Your goal: From the data, return each line holding the word "option".

Data shown:
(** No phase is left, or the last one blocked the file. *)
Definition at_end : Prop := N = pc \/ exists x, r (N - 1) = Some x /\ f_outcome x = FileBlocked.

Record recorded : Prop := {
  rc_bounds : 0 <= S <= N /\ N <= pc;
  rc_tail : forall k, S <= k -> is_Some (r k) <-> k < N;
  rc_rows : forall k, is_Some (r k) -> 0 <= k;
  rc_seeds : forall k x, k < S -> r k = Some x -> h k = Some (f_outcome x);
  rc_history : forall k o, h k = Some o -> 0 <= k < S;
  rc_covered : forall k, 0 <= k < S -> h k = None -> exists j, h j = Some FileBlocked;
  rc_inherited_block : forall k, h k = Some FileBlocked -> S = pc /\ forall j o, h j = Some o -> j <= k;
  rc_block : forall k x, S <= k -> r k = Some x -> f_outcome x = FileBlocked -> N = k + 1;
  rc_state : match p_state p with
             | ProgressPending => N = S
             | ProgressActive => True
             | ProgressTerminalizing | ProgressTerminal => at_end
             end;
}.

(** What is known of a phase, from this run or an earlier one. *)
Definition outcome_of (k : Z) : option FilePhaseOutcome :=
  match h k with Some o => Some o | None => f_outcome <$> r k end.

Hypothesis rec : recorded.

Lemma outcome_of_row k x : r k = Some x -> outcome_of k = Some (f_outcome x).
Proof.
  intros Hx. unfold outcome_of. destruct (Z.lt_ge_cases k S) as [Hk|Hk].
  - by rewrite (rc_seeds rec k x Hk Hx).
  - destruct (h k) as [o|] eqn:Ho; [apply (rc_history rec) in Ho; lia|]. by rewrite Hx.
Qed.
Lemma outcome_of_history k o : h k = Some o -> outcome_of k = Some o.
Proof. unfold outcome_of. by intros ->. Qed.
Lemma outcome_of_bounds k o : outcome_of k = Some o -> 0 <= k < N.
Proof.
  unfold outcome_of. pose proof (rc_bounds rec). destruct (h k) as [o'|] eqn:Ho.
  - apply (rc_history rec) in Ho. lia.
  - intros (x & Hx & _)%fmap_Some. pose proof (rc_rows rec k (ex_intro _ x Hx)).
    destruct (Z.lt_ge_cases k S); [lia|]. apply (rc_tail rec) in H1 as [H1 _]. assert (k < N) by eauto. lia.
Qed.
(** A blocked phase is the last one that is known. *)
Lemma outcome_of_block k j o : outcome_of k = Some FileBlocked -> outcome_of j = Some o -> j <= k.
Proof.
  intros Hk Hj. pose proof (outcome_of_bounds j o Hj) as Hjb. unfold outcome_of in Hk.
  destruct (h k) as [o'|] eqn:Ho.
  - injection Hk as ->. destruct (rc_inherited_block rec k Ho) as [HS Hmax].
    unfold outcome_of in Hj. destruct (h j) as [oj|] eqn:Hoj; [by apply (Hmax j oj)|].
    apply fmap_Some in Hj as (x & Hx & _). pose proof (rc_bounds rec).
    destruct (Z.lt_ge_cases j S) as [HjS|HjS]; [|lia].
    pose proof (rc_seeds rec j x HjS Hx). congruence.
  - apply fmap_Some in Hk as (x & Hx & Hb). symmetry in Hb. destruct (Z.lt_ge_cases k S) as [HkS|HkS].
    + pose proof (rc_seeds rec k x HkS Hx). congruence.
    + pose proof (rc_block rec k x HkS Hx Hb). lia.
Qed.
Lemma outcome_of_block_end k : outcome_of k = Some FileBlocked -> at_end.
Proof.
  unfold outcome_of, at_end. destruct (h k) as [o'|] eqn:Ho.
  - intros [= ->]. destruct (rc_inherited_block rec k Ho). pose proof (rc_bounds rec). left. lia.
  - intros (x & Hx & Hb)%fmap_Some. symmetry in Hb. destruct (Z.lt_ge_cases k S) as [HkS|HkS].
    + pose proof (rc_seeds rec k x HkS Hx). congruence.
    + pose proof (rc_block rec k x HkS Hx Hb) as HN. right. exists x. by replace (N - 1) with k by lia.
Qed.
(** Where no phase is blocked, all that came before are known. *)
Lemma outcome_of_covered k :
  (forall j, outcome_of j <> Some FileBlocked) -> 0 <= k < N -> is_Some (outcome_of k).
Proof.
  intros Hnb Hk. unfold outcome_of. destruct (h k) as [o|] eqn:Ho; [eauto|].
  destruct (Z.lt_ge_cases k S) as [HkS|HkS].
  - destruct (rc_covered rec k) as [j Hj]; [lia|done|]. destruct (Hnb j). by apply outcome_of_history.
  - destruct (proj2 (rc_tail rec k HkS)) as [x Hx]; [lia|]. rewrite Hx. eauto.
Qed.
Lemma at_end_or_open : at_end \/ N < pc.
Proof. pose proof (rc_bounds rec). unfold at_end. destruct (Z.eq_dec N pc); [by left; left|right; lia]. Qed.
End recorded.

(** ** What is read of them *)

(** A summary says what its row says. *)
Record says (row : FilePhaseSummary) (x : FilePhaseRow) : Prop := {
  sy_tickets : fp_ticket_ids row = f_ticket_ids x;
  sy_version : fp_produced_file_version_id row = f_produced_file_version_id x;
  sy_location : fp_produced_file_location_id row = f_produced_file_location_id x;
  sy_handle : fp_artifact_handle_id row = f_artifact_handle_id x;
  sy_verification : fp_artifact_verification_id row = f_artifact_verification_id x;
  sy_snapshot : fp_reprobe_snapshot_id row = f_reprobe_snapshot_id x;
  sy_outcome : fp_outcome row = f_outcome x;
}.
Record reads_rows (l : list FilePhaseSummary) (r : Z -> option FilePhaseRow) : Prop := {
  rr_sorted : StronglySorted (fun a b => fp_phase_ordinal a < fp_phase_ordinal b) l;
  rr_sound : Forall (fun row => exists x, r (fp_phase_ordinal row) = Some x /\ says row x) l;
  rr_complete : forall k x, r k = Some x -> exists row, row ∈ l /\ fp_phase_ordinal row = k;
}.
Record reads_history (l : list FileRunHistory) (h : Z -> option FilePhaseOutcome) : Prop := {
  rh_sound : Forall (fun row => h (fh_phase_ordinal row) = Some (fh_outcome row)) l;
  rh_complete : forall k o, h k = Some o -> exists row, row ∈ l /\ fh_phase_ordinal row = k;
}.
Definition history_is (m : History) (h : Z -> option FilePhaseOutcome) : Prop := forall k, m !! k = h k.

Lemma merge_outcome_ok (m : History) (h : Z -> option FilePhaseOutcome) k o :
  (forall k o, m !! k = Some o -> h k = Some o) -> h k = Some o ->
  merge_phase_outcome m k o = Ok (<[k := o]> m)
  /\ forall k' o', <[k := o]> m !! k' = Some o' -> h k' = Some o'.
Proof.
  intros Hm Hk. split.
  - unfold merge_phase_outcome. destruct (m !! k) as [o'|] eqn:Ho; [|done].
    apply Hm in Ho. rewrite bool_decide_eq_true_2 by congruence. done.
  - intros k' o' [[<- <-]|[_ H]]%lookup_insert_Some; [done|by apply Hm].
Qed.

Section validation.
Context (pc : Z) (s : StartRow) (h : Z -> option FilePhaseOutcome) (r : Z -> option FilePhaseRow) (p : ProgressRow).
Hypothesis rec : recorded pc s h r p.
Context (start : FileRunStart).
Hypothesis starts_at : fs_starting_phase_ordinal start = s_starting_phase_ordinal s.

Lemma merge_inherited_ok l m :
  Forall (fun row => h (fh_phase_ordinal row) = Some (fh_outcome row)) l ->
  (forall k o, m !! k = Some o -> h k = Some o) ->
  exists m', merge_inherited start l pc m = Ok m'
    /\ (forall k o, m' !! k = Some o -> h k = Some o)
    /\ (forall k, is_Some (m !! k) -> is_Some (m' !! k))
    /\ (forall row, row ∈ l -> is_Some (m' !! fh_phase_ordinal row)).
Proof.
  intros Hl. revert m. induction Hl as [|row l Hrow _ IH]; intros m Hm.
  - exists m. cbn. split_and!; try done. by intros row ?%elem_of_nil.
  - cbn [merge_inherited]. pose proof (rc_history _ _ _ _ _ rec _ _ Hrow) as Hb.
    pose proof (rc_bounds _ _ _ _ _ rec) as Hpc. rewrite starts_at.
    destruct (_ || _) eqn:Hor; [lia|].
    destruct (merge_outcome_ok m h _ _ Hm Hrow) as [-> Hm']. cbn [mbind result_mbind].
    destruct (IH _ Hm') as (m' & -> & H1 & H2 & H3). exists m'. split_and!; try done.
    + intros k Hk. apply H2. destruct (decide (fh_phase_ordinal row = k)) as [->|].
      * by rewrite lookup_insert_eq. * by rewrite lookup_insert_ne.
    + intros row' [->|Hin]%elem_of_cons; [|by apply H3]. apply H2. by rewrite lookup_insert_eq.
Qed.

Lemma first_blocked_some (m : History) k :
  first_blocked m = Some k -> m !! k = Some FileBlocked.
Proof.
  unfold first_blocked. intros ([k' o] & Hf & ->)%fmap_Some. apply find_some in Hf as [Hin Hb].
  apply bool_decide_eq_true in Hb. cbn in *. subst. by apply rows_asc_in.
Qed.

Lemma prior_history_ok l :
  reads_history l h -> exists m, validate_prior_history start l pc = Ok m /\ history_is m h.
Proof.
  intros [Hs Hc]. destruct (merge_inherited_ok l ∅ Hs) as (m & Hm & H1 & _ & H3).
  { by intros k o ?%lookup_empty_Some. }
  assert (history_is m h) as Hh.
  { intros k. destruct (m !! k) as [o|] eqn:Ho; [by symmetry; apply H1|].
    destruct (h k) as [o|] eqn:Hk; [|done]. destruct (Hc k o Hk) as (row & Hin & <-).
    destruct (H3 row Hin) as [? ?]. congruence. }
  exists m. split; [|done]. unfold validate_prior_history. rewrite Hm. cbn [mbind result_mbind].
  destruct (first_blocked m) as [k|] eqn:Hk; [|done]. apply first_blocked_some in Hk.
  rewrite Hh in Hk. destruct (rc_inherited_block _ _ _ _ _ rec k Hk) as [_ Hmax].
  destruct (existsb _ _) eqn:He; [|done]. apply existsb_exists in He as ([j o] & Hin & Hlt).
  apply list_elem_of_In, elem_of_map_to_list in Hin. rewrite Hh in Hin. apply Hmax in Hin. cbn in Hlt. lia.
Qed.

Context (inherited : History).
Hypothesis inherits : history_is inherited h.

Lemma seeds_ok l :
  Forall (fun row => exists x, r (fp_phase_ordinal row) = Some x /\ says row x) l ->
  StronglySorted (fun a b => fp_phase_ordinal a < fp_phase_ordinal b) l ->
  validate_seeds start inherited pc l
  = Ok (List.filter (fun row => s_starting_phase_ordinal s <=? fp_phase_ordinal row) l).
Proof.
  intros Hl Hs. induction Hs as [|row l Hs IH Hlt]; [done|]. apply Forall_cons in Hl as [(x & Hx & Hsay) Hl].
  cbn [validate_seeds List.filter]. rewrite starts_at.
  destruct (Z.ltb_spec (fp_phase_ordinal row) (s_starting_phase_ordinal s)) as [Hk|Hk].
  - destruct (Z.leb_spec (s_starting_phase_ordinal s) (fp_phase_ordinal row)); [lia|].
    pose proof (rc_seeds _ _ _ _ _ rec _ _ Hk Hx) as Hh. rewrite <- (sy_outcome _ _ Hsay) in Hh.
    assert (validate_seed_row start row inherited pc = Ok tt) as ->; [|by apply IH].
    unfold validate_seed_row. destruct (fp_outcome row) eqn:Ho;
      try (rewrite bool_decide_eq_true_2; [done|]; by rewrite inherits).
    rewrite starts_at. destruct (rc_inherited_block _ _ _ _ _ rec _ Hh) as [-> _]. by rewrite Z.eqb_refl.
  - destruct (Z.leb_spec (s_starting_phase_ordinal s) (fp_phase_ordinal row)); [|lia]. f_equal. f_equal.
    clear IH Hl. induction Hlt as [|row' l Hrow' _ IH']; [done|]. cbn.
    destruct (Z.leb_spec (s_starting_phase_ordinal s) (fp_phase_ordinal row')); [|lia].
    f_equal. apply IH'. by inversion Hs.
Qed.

Response:
Definition outcome_of (k : Z) : option FilePhaseOutcome :=
Record reads_rows (l : list FilePhaseSummary) (r : Z -> option FilePhaseRow) : Prop := {
Record reads_history (l : list FileRunHistory) (h : Z -> option FilePhaseOutcome) : Prop := {
Definition history_is (m : History) (h : Z -> option FilePhaseOutcome) : Prop := forall k, m !! k = h k.
Lemma merge_outcome_ok (m : History) (h : Z -> option FilePhaseOutcome) k o :
Context (pc : Z) (s : StartRow) (h : Z -> option FilePhaseOutcome) (r : Z -> option FilePhaseRow) (p : ProgressRow).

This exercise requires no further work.